Salvo rare eccezioni, la bottega rimane tuttavia a lungo il centro principale della vita artistica cittadina differenziandosi da quella monastica o di corte. La storiografia recente ha in genere contrapposto la bottega all’accademia, ma molti dei tratti caratterizzanti le accademie pubbliche e private, dallo studio delle incisioni e dei calchi alla convivenza di pratiche artistiche diverse, sono presenti già in botteghe come quelle che nel Quattrocento tennero lo Squarcione a Padova, Wolgemut a Norimberga o il Verrocchio a Firenze.
Dal Cinquecento in avanti, inoltre, alcune botteghe di punta tendono ad autodefinirsi «accademie»; lo fanno per nobilitarsi, ma anche per sottolineare come, nel rapporto tra maestro e discepoli, esse prestino maggiore attenzione all’aspetto didattico che non a quello produttivo. In questa linea si situa la progressiva sostituzione del termine ‘studio’ al termine b.
Nella letteratura storico-artistica dell’Otto e Novecento, in ispecie ad opera dei conoscitori, il concetto di bottega compare soprattutto nelle espressioni «bottega di», «opera di bottega ». Con tali etichette si sogliono qualificare quelle opere che, pur presentando le caratteristiche dello stile che si ritiene proprio di un dato pittore, non sembrano possederne la qualità.
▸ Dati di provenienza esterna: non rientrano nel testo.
Definition try_digits (f : float) (num den k n : Z) : option Z :=
  let up := (if (0 <=? n - k)%Z then num * 10 ^ (n - k) else num)%Z in
  let dn := (if (0 <=? n - k)%Z then den else den * 10 ^ (k - n))%Z in
  let q := (up / dn)%Z in
  let r := (up mod dn)%Z in
  let lo := if decide (dec_to_float q (k - n) = f) then Some q else None in
  let hi := if decide (dec_to_float (q + 1) (k - n) = f) then Some (q + 1)%Z else None in
  match lo, hi with
  | Some a, Some b =>
      match (2 * r ?= dn)%Z with
      | Lt => Some a | Gt => Some b | Eq => Some (if Z.even a then a else b)
      end
  | Some a, None => Some a
  | None, o => o
  end.
Fixpoint shortest_digits (fuel : nat) (n : Z) (f : float) (num den k : Z) : Z * Z :=
  match fuel with
  | O => (0, 0)%Z
  | S fuel =>
      match try_digits f num den k n with
      | Some c => (c, (k - n)%Z)
      | None => shortest_digits fuel (n + 1) f num den k
      end
  end.

Fixpoint zeros (n : nat) : str := match n with O => "" | S n => String "0" (zeros n) end.
Definition rstrip_zeros (s : str) : str := rstrip_by (Ascii.eqb "0") s.

Definition format_repr (digits : str) (decpt : Z) : str :=
  let n := Z.of_nat (String.length digits) in
  if ((-4 <? decpt) && (decpt <=? 16))%Z then
    if (decpt <=? 0)%Z then "0." +:+ zeros (Z.to_nat (- decpt)) +:+ digits
    else if (n <=? decpt)%Z then digits +:+ zeros (Z.to_nat (decpt - n)) +:+ ".0"
    else take_str (Z.to_nat decpt) digits +:+ "." +:+
         String.substring (Z.to_nat decpt) (String.length digits) digits
  else
    let e := (decpt - 1)%Z in
    let ea := str_of_Z (Z.abs e) in
    take_str 1 digits +:+ (if (1 <? n)%Z then "." +:+ String.substring 1 (String.length digits) digits else "")
    +:+ "e" +:+ (if (e <? 0)%Z then "-" else "+") +:+ (if (Z.abs e <? 10)%Z then "0" else "") +:+ ea.

Definition float_repr (f : float) : str :=
  match f with
  | S754_nan => "nan"
  | S754_infinity s => if s then "-inf" else "inf"
  | S754_zero s => if s then "-0.0" else "0.0"
  | S754_finite s m e =>
      let num := (if (0 <=? e)%Z then Zpos m * 2 ^ e else Zpos m)%Z in
      let den := (if (0 <=? e)%Z then 1 else 2 ^ (- e))%Z in
      let k := dec_exponent num den in
      let '(c, p) := shortest_digits 17 1 (S754_finite false m e) num den k in
      let cs := str_of_Z c in
      let decpt := (Z.of_nat (String.length cs) + p)%Z in
      (if s then "-" else "") +:+ format_repr (rstrip_zeros cs) decpt
  end.

(** *** Order facts about floats *)

(** The order of finite floats is lexicographic on exponent and mantissa, so it
    is transitive without assuming the operands canonical. *)
Ltac float_order_cases :=
  repeat match goal with
  | x : float |- _ => destruct x as [[]|[]| |[] ? ?]
  end;
  unfold flt, fle, SFltb, SFleb, SFcompare;
  repeat match goal with
  | |- context [PosDef.Pos.compare_cont Eq ?a ?b] =>
      change (PosDef.Pos.compare_cont Eq a b) with (Pos.compare a b)
  end; try done;
  repeat match goal with
  | |- context [Z.compare ?a ?b] =>
      destruct (Z.compare_spec a b); subst; cbn [CompOpp]; try done; try lia
  | |- context [Pos.compare ?a ?b] =>
      destruct (Pos.compare_spec a b); subst; cbn [CompOpp]; try done; try lia
  end.

Lemma flt_irrefl x : flt x x = false.
Proof. float_order_cases. Qed.

Lemma flt_fle_trans x y z : flt x y = true → fle y z = true → flt x z = true.
Proof. float_order_cases. Qed.

Lemma flt_fle x y : flt x y = true → fle x y = true.
Proof. float_order_cases. Qed.

Lemma fle_trans x y z : fle x y = true → fle y z = true → fle x z = true.
Proof. float_order_cases. Qed.
Lemma fle_flt_trans x y z : fle x y = true → flt y z = true → flt x z = true.
Proof. float_order_cases. Qed.
#[export] Hint Resolve flt_fle_trans flt_fle fle_trans fle_flt_trans : vigil.

(** ** Values *)

Inductive pyval :=
| PNone
| PBool (b : bool)
| PInt (z : Z)
| PFloat (f : float)
| PStr (s : str)
| PList (l : list pyval)
| PDict (d : list (str * pyval)).

Abbreviation dict := (list (str * pyval)).

(** Induction through the nested lists. *)
Section pyval_ind.
Variable P : pyval → Prop.
Hypothesis HNone : P PNone.
Hypothesis HBool : ∀ b, P (PBool b).
Hypothesis HInt : ∀ z, P (PInt z).
Hypothesis HFloat : ∀ f, P (PFloat f).
Hypothesis HStr : ∀ s, P (PStr s).
Hypothesis HList : ∀ l, Forall P l → P (PList l).
Hypothesis HDict : ∀ d, Forall (λ kv, P kv.2) d → P (PDict d).

Fixpoint pyval_rect' (v : pyval) : P v :=
  match v with
  | PNone => HNone | PBool b => HBool b | PInt z => HInt z | PFloat f => HFloat f
  | PStr s => HStr s
  | PList l =>
      HList l ((fix go l : Forall P l :=
        match l with
        | [] => Forall_nil_2 _
        | x :: l => Forall_cons_2 _ _ _ (pyval_rect' x) (go l)
        end) l)
  | PDict d =>
      HDict d ((fix go d : Forall (λ kv, P kv.2) d :=
        match d with
        | [] => Forall_nil_2 _
        | kv :: d => Forall_cons_2 _ _ _ (pyval_rect' kv.2) (go d)
        end) d)
  end.
End pyval_ind.

(** [bool(v)] *)
Definition truthy (v : pyval) : bool :=
  match v with
  | PNone => false
  | PBool b => b
  | PInt z => negb (z =? 0)%Z
  | PFloat (S754_zero _) => false
  | PFloat _ => true
  | PStr s => nonempty s
  | PList [] => false | PList _ => true
  | PDict [] => false | PDict _ => true
  end.

(** [a or b] *)
Definition py_or (a b : pyval) : pyval := if truthy a then a else b.

(** *** Dictionaries with string keys *)

Section dict.
Context {A : Type}.
Implicit Types (d e : list (str * A)) (k : str) (v : A).

Fixpoint dict_get k d : option A :=
  match d with
  | [] => None
  | (k', v) :: d => if String.eqb k k' then Some v else dict_get k d
  end.

Definition dict_has k d : bool :=
  match dict_get k d with Some _ => true | None => false end.

(** [d[k] = v]: in place when the key is there, else at the end. *)
Fixpoint dict_set k v d : list (str * A) :=
  match d with
  | [] => [(k, v)]
  | (k', w) :: d => if String.eqb k k' then (k, v) :: d else (k', w) :: dict_set k v d
  end.

(** [d.pop(k, None)] *)
Fixpoint dict_pop k d : list (str * A) :=
  match d with
  | [] => []
  | (k', w) :: d => if String.eqb k k' then d else (k', w) :: dict_pop k d
  end.

(** [d.update(e)] *)
Definition dict_update d e : list (str * A) :=
  fold_left (λ acc kv, dict_set kv.1 kv.2 acc) e d.

Lemma dict_get_set k k' v d :
  dict_get k (dict_set k' v d) = if String.eqb k k' then Some v else dict_get k d.
Proof.
  induction d as [|[j w] d IH]; simpl; [done|].
  destruct (String.eqb_spec k' j) as [->|Hj]; simpl; [by destruct (String.eqb k j)|].
  rewrite IH. destruct (String.eqb_spec k j) as [->|]; [|done].
  by destruct (String.eqb_spec j k') as [->|].
Qed.

Lemma dict_get_set_eq k v d : dict_get k (dict_set k v d) = Some v.
Proof. by rewrite dict_get_set, String.eqb_refl. Qed.

Lemma dict_get_set_ne k k' v d : k ≠ k' → dict_get k (dict_set k' v d) = dict_get k d.
Proof. intros. rewrite dict_get_set. by destruct (String.eqb_spec k k'). Qed.

Lemma dict_get_app k d1 d2 :
  dict_get k (d1 ++ d2) =
  match dict_get k d1 with Some v => Some v | None => dict_get k d2 end.
Proof. induction d1 as [|[j v] d1 IH]; simpl; [done|]. by destruct (String.eqb k j). Qed.

Lemma dict_get_elem k v d : dict_get k d = Some v → (k, v) ∈ d.
Proof.
  induction d as [|[j w] d IH]; simpl; [done|].
  destruct (String.eqb_spec k j) as [->|]; intros H; [simplify_eq; by left|right; auto].
Qed.

Lemma dict_get_None k d : dict_get k d = None ↔ k ∉ d.*1.
Proof.
  induction d as [|[j w] d IH]; simpl; [set_solver|].
  destruct (String.eqb_spec k j) as [->|]; set_solver.
Qed.

Lemma dict_elem_get k v d : NoDup d.*1 → (k, v) ∈ d → dict_get k d = Some v.
Proof.
  induction d as [|[j w] d IH]; simpl; [set_solver|]. intros [Hj Hd]%NoDup_cons Hin.
  apply elem_of_cons in Hin as [?|Hin]; [simplify_eq; by rewrite String.eqb_refl|].
  destruct (String.eqb_spec k j) as [->|]; [|by apply IH].
  destruct Hj. apply list_elem_of_fmap. by exists (j, v).
Qed.

Lemma dict_set_keys k v d j : j ∈ (dict_set k v d).*1 ↔ j = k ∨ j ∈ d.*1.
Proof.
  induction d as [|[i w] d IH]; simpl; [set_solver|].
  destruct (String.eqb_spec k i) as [->|]; simpl; set_solver.
Qed.

Lemma dict_set_NoDup k v d : NoDup d.*1 → NoDup (dict_set k v d).*1.
Proof.
  induction d as [|[i w] d IH]; simpl; [intros; constructor; [set_solver|done]|].
  intros [Hi Hd]%NoDup_cons. destruct (String.eqb_spec k i) as [->|]; simpl; constructor; auto.
  rewrite dict_set_keys. naive_solver.
Qed.

Lemma dict_get_pop k k' d :
  NoDup d.*1 → dict_get k (dict_pop k' d) = if String.eqb k k' then None else dict_get k d.
Proof.
  induction d as [|[j w] d IH]; simpl; [by destruct (String.eqb k k')|].
  intros [Hj Hd]%NoDup_cons. destruct (String.eqb_spec k' j) as [->|Hk].
  - destruct (String.eqb_spec k j) as [->|]; [|done]. by apply dict_get_None.
  - simpl. rewrite (IH Hd). destruct (String.eqb_spec k j) as [->|]; [|done].
    by destruct (String.eqb_spec j k') as [->|].
Qed.
End dict.
#[export] Hint Rewrite @dict_get_set_eq : vigil.
#[export] Hint Resolve dict_set_NoDup : vigil.

(** [v.get(k)], which only a dictionary has. *)
Definition py_get (k : str) (v : pyval) : py pyval :=
  match v with
  | PDict d => Ok (default PNone (dict_get k d))
  | _ => Err AttributeError
  end.

(** [v.get(k) or {}] *)
Definition py_get_dict (k : str) (v : pyval) : py pyval :=
  x ← py_get k v; Ok (py_or x (PDict [])).

Definition is_dict (v : pyval) : bool := match v with PDict _ => true | _ => false end.
Definition is_str (v : pyval) : bool := match v with PStr _ => true | _ => false end.
Definition is_list (v : pyval) : bool := match v with PList _ => true | _ => false end.

(** [isinstance(v, int)]: booleans are integers. *)
Definition as_int (v : pyval) : option Z :=
  match v with PInt z => Some z | PBool b => Some (Z.b2z b) | _ => None end.
Definition as_str (v : pyval) : option str :=
  match v with PStr s => Some s | _ => None end.
Definition as_dict (v : pyval) : option dict :=
  match v with PDict d => Some d | _ => None end.
Definition as_list (v : pyval) : option (list pyval) :=
  match v with PList l => Some l | _ => None end.

(** [d.get(k, default)] *)
Definition get_default (k : str) (d : dict) (dflt : pyval) : pyval := default dflt (dict_get k d).
Definition get_none (k : str) (d : dict) : pyval := get_default k d PNone.

(** [d.get(k) or {}] for a dictionary [d]. *)
Definition sub (k : str) (d : dict) : pyval := py_or (get_none k d) (PDict []).

(** [int(v)] *)
Definition py_int_of (v : pyval) : py Z :=
  match v with
  | PInt z => Ok z
  | PBool b => Ok (Z.b2z b)
  | PFloat f => py_int_of_float f
  | PStr s => of_option ValueError (py_int s)
  | _ => Err TypeError
  end.

(** [for x in v] *)
Definition iterate (v : pyval) : py (list pyval) :=
  match v with
  | PList l => Ok l
  | PDict d => Ok (map (λ kv, PStr kv.1) d)
  | PStr s => Ok (map (λ c, PStr (String c "")) (list_ascii_of_string s))
  | _ => Err TypeError
  end.

Definition str_in (s : str) (l : list str) : bool := bool_decide (s ∈ l).

(** *** Equality and order *)

(** A number: an integer (booleans included) or a float. *)
Definition as_num (v : pyval) : option (Z + float) :=
  match v with
  | PInt z => Some (inl z)
  | PBool b => Some (inl (Z.b2z b))
  | PFloat f => Some (inr f)
  | _ => None
  end.

Definition num_cmp (a b : Z + float) : option comparison :=
  match a, b with
  | inl x, inl y => Some (x ?= y)%Z
  | inr f, inl z => float_cmp_Z f z
  | inl z, inr f => CompOpp <$> float_cmp_Z f z
  | inr f, inr g => SFcompare f g
  end.

(** [a == b] *)
Fixpoint py_eq (a b : pyval) {struct a} : bool :=
  match a, b with
  | PNone, PNone => true
  | PStr s, PStr t => String.eqb s t
  | PList l, PList k =>
      (fix go l k : bool :=
         match l, k with
         | [], [] => true
         | x :: l, y :: k => py_eq x y && go l k
         | _, _ => false
         end) l k
  | PDict d, PDict e =>
      (length d =? length e)%nat &&
      (fix go d : bool :=
         match d with
         | [] => true
         | (k, v) :: d => match dict_get k e with Some w => py_eq v w | None => false end && go d
         end) d
  | _, _ =>
      match as_num a, as_num b with
      | Some x, Some y => match num_cmp x y with Some Eq => true | _ => false end
      | _, _ => false
      end
  end.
Cosí concepita, la distinzione tra opera autografa ed opera di bottega appare di grande utilità pratica ma non sempre fondata dal punto di vista storico. Da studi approfonditi è risultato ad esempio che Giotto firmava proprio i dipinti dove piú evidente è la presenza di specifici collaboratori; la sua firma, cioè, funziona piú come marchio di fabbrica che come certificato di autografia. Non da un’idea preconcetta dello stile di Giotto si deve quindi partire, ma dall’insieme delle opere che firme o documenti, fonti o confronti di stile permettono di ritenere uscite dalla bottega del maestro. A questo punto, ferma restando la responsabilità di Giotto per l’invenzione, il suo intervento diretto nell’esecuzione non è tanto un problema a priori di qualità, quanto un problema a posteriori di esclusione dei vari collaboratori che accompagnano il maestro nelle diverse fasi della sua carriera, purché essi risultino noti da opere sicuramente indipendenti o sufficientemente caratterizzate.
Ciò che vale per Giotto e per la sua bottega vale per tutti gli altri grandi imprenditori che scandiscono la storia dell’organizzazione del lavoro artistico fino alle soglie dell’Ottocento.